— Saved data entries —
'''

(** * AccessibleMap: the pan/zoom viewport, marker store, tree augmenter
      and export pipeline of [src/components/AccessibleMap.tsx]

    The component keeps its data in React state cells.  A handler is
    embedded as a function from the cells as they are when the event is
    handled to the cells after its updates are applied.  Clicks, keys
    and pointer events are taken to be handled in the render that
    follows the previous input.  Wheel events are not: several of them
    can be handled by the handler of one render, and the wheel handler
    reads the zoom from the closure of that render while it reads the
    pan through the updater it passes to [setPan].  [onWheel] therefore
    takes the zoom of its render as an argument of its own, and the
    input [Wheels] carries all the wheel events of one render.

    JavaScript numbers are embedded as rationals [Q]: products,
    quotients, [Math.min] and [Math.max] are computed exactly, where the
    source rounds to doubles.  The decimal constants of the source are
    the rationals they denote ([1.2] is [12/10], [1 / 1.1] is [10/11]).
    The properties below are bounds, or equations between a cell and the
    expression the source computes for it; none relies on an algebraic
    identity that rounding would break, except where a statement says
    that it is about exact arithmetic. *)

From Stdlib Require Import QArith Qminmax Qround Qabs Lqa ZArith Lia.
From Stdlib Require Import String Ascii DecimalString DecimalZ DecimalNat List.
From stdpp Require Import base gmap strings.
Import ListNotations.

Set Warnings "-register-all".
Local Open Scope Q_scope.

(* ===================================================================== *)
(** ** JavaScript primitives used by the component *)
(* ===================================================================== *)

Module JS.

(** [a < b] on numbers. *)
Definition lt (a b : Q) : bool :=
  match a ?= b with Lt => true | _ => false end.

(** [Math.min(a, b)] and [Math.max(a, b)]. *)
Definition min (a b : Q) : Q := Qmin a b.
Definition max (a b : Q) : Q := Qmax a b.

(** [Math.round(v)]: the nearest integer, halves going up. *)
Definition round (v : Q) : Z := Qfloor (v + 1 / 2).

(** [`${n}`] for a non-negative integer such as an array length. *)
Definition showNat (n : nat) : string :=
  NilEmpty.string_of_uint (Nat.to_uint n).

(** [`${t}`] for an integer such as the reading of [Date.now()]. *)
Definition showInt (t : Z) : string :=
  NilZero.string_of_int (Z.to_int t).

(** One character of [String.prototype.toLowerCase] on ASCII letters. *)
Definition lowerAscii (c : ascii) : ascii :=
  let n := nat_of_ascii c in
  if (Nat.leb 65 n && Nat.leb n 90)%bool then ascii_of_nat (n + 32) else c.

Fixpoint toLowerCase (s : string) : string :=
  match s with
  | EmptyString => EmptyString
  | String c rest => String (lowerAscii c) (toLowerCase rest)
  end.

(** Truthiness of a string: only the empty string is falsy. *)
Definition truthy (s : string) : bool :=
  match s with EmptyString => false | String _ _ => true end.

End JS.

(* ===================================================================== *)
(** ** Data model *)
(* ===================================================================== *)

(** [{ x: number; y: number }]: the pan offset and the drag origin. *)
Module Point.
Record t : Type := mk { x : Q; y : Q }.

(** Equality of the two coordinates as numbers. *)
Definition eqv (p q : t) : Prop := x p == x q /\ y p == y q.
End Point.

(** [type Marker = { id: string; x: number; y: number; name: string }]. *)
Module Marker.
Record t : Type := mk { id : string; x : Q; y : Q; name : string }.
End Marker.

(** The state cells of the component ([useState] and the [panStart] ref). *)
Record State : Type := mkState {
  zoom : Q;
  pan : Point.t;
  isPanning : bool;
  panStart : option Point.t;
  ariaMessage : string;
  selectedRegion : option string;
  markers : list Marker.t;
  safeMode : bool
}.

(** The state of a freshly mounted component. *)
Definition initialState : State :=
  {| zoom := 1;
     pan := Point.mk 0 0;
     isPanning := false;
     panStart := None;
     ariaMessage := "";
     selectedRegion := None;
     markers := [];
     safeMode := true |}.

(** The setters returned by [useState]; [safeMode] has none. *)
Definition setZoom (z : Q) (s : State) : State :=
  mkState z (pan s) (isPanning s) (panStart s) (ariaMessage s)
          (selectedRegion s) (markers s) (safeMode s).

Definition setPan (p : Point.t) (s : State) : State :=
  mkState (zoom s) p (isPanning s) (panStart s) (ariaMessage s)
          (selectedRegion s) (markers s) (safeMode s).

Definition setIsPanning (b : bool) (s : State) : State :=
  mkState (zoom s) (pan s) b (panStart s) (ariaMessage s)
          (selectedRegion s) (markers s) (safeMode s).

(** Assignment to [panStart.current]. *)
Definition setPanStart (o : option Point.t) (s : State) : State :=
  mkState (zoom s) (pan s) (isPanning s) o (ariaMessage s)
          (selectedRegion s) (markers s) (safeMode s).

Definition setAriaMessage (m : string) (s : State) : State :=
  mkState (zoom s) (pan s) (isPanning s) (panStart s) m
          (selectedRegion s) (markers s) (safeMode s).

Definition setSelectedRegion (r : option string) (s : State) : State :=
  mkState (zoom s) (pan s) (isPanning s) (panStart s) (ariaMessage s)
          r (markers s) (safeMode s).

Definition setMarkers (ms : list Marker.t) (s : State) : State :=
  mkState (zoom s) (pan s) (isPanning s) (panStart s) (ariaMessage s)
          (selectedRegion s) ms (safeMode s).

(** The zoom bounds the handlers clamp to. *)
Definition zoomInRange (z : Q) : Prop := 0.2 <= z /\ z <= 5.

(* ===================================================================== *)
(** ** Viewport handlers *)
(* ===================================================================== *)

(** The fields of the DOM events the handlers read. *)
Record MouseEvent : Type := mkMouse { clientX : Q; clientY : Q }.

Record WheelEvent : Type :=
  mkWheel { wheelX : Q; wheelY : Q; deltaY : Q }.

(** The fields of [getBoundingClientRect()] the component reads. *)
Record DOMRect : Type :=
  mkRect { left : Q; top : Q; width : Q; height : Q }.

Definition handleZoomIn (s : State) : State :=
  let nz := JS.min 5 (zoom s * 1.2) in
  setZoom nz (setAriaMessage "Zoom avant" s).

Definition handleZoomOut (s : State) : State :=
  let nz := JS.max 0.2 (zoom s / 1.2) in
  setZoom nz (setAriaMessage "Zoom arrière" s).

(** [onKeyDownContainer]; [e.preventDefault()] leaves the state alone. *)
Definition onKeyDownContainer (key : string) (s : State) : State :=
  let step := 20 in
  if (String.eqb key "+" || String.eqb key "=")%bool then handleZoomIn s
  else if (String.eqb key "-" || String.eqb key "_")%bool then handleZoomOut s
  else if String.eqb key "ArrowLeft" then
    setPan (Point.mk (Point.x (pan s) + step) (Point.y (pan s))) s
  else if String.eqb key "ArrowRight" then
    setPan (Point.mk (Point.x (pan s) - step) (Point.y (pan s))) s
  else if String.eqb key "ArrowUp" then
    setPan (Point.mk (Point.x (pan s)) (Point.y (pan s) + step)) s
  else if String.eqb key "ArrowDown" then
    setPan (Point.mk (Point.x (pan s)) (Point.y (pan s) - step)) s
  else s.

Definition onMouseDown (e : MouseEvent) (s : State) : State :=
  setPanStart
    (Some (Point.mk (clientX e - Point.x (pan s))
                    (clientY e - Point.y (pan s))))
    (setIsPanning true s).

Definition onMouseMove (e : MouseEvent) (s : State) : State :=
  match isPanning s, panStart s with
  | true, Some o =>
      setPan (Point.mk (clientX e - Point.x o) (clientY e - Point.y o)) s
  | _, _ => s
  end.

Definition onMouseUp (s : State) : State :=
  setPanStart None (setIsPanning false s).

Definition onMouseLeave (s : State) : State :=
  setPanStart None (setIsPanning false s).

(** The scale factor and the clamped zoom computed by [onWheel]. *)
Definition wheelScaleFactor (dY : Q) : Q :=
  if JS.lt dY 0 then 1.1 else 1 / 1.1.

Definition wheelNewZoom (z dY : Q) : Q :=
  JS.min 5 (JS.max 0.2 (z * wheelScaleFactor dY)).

'''

— The problem —
Output the lines above exactly, but only those between the line holding "(** The zoom bounds the handlers clamp to. *)" and the line holding "let nz := JS.max 0.2 (zoom s / 1.2) in", inclusive.

— The completed task —
(** The zoom bounds the handlers clamp to. *)
Definition zoomInRange (z : Q) : Prop := 0.2 <= z /\ z <= 5.

(* ===================================================================== *)
(** ** Viewport handlers *)
(* ===================================================================== *)

(** The fields of the DOM events the handlers read. *)
Record MouseEvent : Type := mkMouse { clientX : Q; clientY : Q }.

Record WheelEvent : Type :=
  mkWheel { wheelX : Q; wheelY : Q; deltaY : Q }.

(** The fields of [getBoundingClientRect()] the component reads. *)
Record DOMRect : Type :=
  mkRect { left : Q; top : Q; width : Q; height : Q }.

Definition handleZoomIn (s : State) : State :=
  let nz := JS.min 5 (zoom s * 1.2) in
  setZoom nz (setAriaMessage "Zoom avant" s).

Definition handleZoomOut (s : State) : State :=
  let nz := JS.max 0.2 (zoom s / 1.2) in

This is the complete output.